*** Available records ***

(** ** Construction *)

Lemma to_int32_small (n : Z) : 0 <= n <= INT32_MAX -> to_int32 n = n.
Proof.
  unfold to_int32, INT32_MAX. intros H.
  rewrite Z.mod_small by lia. lia.
Qed.

Lemma init_backend_wf (k : ImplKind) (mgr_cfg : Config) (viz : option Z)
  (sim_cfg : Sim_Config) (impl : Impl) :
  executor_contract ->
  0 <= numWorlds mgr_cfg ->
  init_backend k mgr_cfg viz sim_cfg = Ok impl ->
  kind impl = k /\ cfg impl = mgr_cfg /\ runCount impl = 0%nat /\
  sized_for (numWorlds mgr_cfg) (exported impl).
Proof.
  intros Hexec Hn. unfold init_backend.
  intros H. apply bind_Ok_inv in H as (loader & _ & H).
  match type of H with
  | context [executorNew ?a ?b ?c ?d ?e] =>
      pose proof (Hexec a b c d e Hn) as Hsz;
      destruct (executorNew a b c d e) as [mem st]
  end.
  injection H as <-. simpl in *. auto.
Qed.

Lemma Impl_init_wf (mgr_cfg : Config) (viz : option Z) (impl : Impl) :
  executor_contract ->
  0 <= numWorlds mgr_cfg ->
  Impl_init mgr_cfg viz = Ok impl ->
  Manager_wf {| impl_ := impl |} /\ cfg impl = mgr_cfg /\ runCount impl = 0%nat.
Proof.
  intros Hexec Hn. unfold Impl_init, MADRONA_UNREACHABLE.
  destruct (execMode mgr_cfg =? ExecMode_CUDA) eqn:Ecuda.
  - destruct MADRONA_CUDA_SUPPORT eqn:Esup; [|discriminate].
    destruct (cudaSetup (gpuID mgr_cfg)); [|discriminate].
    intros H. apply init_backend_wf in H as (_ & Hc & Hr & Hs); auto.
    unfold Manager_wf. simpl. rewrite Hc. repeat split; auto; apply Hs.
  - destruct (execMode mgr_cfg =? ExecMode_CPU); [|discriminate].
    intros H. apply init_backend_wf in H as (_ & Hc & Hr & Hs); auto.
    unfold Manager_wf. simpl. rewrite Hc. repeat split; auto; try apply Hs.
    intros E. apply Z.eqb_neq in Ecuda. contradiction.
Qed.

Lemma triggerReset_all (ws : list Z) (m : Manager) :
  Manager_wf m ->
  Forall (fun w => 0 <= w < numWorlds (cfg (impl_ m))) ws ->
  exists m',
    foldM triggerReset ws m = Ok m' /\
    Manager_wf m' /\
    cfg (impl_ m') = cfg (impl_ m) /\
    runCount (impl_ m') = runCount (impl_ m) /\
    (forall w, In w ws ->
       resetBuf (exported (impl_ m')) !! Z.to_nat w = Some {| reset := 1 |}) /\
    (forall k : nat,
       resetBuf (exported (impl_ m)) !! k = Some {| reset := 1 |} ->
       resetBuf (exported (impl_ m')) !! k = Some {| reset := 1 |}).
Proof.
  revert m. induction ws as [|w ws IH]; intros m Hwf Hall.
  - exists m. simpl.
    split; [reflexivity|]. split; [exact Hwf|].
    split; [reflexivity|]. split; [reflexivity|].
    split; [intros w []|auto].
  - apply Forall_cons in Hall as [Hw Hws].
    pose proof Hwf as [Hcuda (Hr & Ha & Hs & Hl)].
    set (m1 := {| impl_ := with_exported (impl_ m)
                    (set_resetBuf (exported (impl_ m))
                       (<[Z.to_nat w := {| reset := 1 |}]>
                          (resetBuf (exported (impl_ m))))) |}).
    assert (H1 : triggerReset m w = Ok m1).
    { unfold triggerReset. apply control_write_ok; [exact Hwf|].
      rewrite store_ok by lia. reflexivity. }
    assert (Hwf1 : Manager_wf m1).
    { split; [exact Hcuda|]. unfold sized_for. simpl.
      rewrite length_insert. auto. }
    destruct (IH m1 Hwf1 Hws) as (m' & Hfold & Hwf' & Hcfg & Hrun & Hset & Hkeep).
    exists m'. simpl. rewrite H1. simpl.
    split; [exact Hfold|]. split; [exact Hwf'|].
    split; [exact Hcfg|]. split; [exact Hrun|]. split.
    + intros w' [<-|Hin]; [|auto].
      apply Hkeep. simpl. apply list_lookup_insert_eq. lia.
    + intros k Hk. apply Hkeep. simpl.
      rewrite list_lookup_insert. case_decide; auto.
Qed.

Lemma counter_values_range (n w : Z) : In w (counter_values n) <-> 0 <= w < n.
Proof.
  unfold counter_values. rewrite in_map_iff. split.
  - intros (k & <- & Hk). apply in_seq in Hk. lia.
  - intros H. exists (Z.to_nat w). split; [lia|]. apply in_seq. lia.
Qed.

Lemma Impl_run_pass (impl : Impl) :
  (exported (Impl_run impl), simState (Impl_run impl)) =
  taskgraph (kind impl) (exported impl, simState impl).
Proof.
  unfold Impl_run.
  destruct (taskgraph (kind impl) (exported impl, simState impl)).
  reflexivity.
Qed.

Lemma triggerReset_keeps_rest (m m' : Manager) (w : Z) :
  triggerReset m w = Ok m' ->
  kind (impl_ m') = kind (impl_ m) /\
  simState (impl_ m') = simState (impl_ m) /\
  actionBuf (exported (impl_ m')) = actionBuf (exported (impl_ m)) /\
  saveBuf (exported (impl_ m')) = saveBuf (exported (impl_ m)) /\
  loadBuf (exported (impl_ m')) = loadBuf (exported (impl_ m)).
Proof.
  intros H. apply control_write_inv in H as [->|(mem & Hw & ->)].
  - repeat split.
  - apply bind_Ok_inv in Hw as (b & _ & Hmem). injection Hmem as <-.
    repeat split.
Qed.

Lemma triggerReset_all_keeps_rest (ws : list Z) (m m' : Manager) :
  foldM triggerReset ws m = Ok m' ->
  kind (impl_ m') = kind (impl_ m) /\
  simState (impl_ m') = simState (impl_ m) /\
  actionBuf (exported (impl_ m')) = actionBuf (exported (impl_ m)) /\
  saveBuf (exported (impl_ m')) = saveBuf (exported (impl_ m)) /\
  loadBuf (exported (impl_ m')) = loadBuf (exported (impl_ m)).
Proof.
  revert m. induction ws as [|w ws IH]; intros m; cbn [foldM].
  - intros H. injection H as <-. repeat split.
  - intros H. apply bind_Ok_inv in H as (m1 & H1 & H2).
    apply triggerReset_keeps_rest in H1 as (Hk & Hs & Ha & Hv & Hl).
    apply IH in H2 as (Hk' & Hs' & Ha' & Hv' & Hl').
    rewrite Hk', Hs', Ha', Hv', Hl'. auto.
Qed.

(** C1 (amended): when the backend initialises and the world count N is at
    most [INT32_MAX], the constructor applies [triggerReset] to the worlds
    0, 1, ..., N-1 in turn and nothing else, and returns the state whose
    exported regions and simulation state are the result of one task-graph
    pass on the state so reached: before this pass every world's reset
    flag holds 1, and it is the only pass made. *)
Theorem Manager_new_resets_then_steps (cfg_ : Config) (viz : option Z)
  (impl : Impl) :
  executor_contract ->
  0 <= numWorlds cfg_ <= INT32_MAX ->
  Impl_init cfg_ viz = Ok impl ->
  exists pre,
    foldM triggerReset (counter_values (numWorlds cfg_)) {| impl_ := impl |}
      = Ok pre /\
    Manager_new cfg_ viz = Ok (step pre) /\
    (forall i, 0 <= i < numWorlds cfg_ ->
       resetBuf (exported (impl_ pre)) !! Z.to_nat i = Some {| reset := 1 |}) /\
    actionBuf (exported (impl_ pre)) = actionBuf (exported impl) /\
    saveBuf (exported (impl_ pre)) = saveBuf (exported impl) /\
    loadBuf (exported (impl_ pre)) = loadBuf (exported impl) /\
    simState (impl_ pre) = simState impl /\
    (exported (impl_ (step pre)), simState (impl_ (step pre))) =
      taskgraph (kind impl) (exported (impl_ pre), simState (impl_ pre)) /\
    runCount (impl_ pre) = 0%nat /\
    runCount (impl_ (step pre)) = 1%nat.
Proof.
  intros Hexec Hn Hinit.
  destruct (Impl_init_wf _ _ _ Hexec (proj1 Hn) Hinit) as (Hwf & Hcfg & Hrun0).
  destruct (triggerReset_all (counter_values (numWorlds cfg_))
              {| impl_ := impl |} Hwf)
    as (pre & Hfold & _ & _ & Hrun & Hset & _).
  { apply Forall_forall. intros w Hw. apply list_elem_of_In in Hw.
    simpl. rewrite Hcfg. now apply counter_values_range. }
  destruct (triggerReset_all_keeps_rest _ _ _ Hfold)
    as (Hk & Hs & Ha & Hv & Hl).
  cbn [impl_] in Hk, Hs, Ha, Hv, Hl.
  exists pre. split; [exact Hfold|].
  split; [|split; [|split; [|split; [|split; [|split; [|split; [|split]]]]]]].
  - unfold Manager_new. rewrite Hinit. simpl.
    rewrite to_int32_small by exact Hn. rewrite Hfold. reflexivity.
  - intros i Hi. apply Hset. now apply counter_values_range.
  - exact Ha.
  - exact Hv.
  - exact Hl.
  - exact Hs.
  - cbn [step impl_]. rewrite Impl_run_pass, Hk. reflexivity.
  - simpl in Hrun. congruence.
  - simpl. unfold Impl_run.
    destruct (taskgraph (kind (impl_ pre))
                (exported (impl_ pre), simState (impl_ pre))).
    simpl. simpl in Hrun. congruence.
Qed.

Lemma step_wf (m : Manager) :
  taskgraph_contract -> Manager_wf m -> Manager_wf (step m).
Proof.
  intros Htg [Hcuda Hsz]. unfold Manager_wf, step. cbn [impl_].
  rewrite Impl_run_cfg. split; [exact Hcuda|].
  unfold Impl_run.
  pose proof (Htg (kind (impl_ m)) (exported (impl_ m)) (simState (impl_ m))
                _ Hsz) as H.
  destruct (taskgraph (kind (impl_ m))
              (exported (impl_ m), simState (impl_ m))).
  exact H.
Qed.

*** End of Available records ***

▶ [Task instructions]:
Check each line of the entries above for the string "executorNew", and return those that contain it.

▶ [Result]:
  | context [executorNew ?a ?b ?c ?d ?e] =>
      destruct (executorNew a b c d e) as [mem st]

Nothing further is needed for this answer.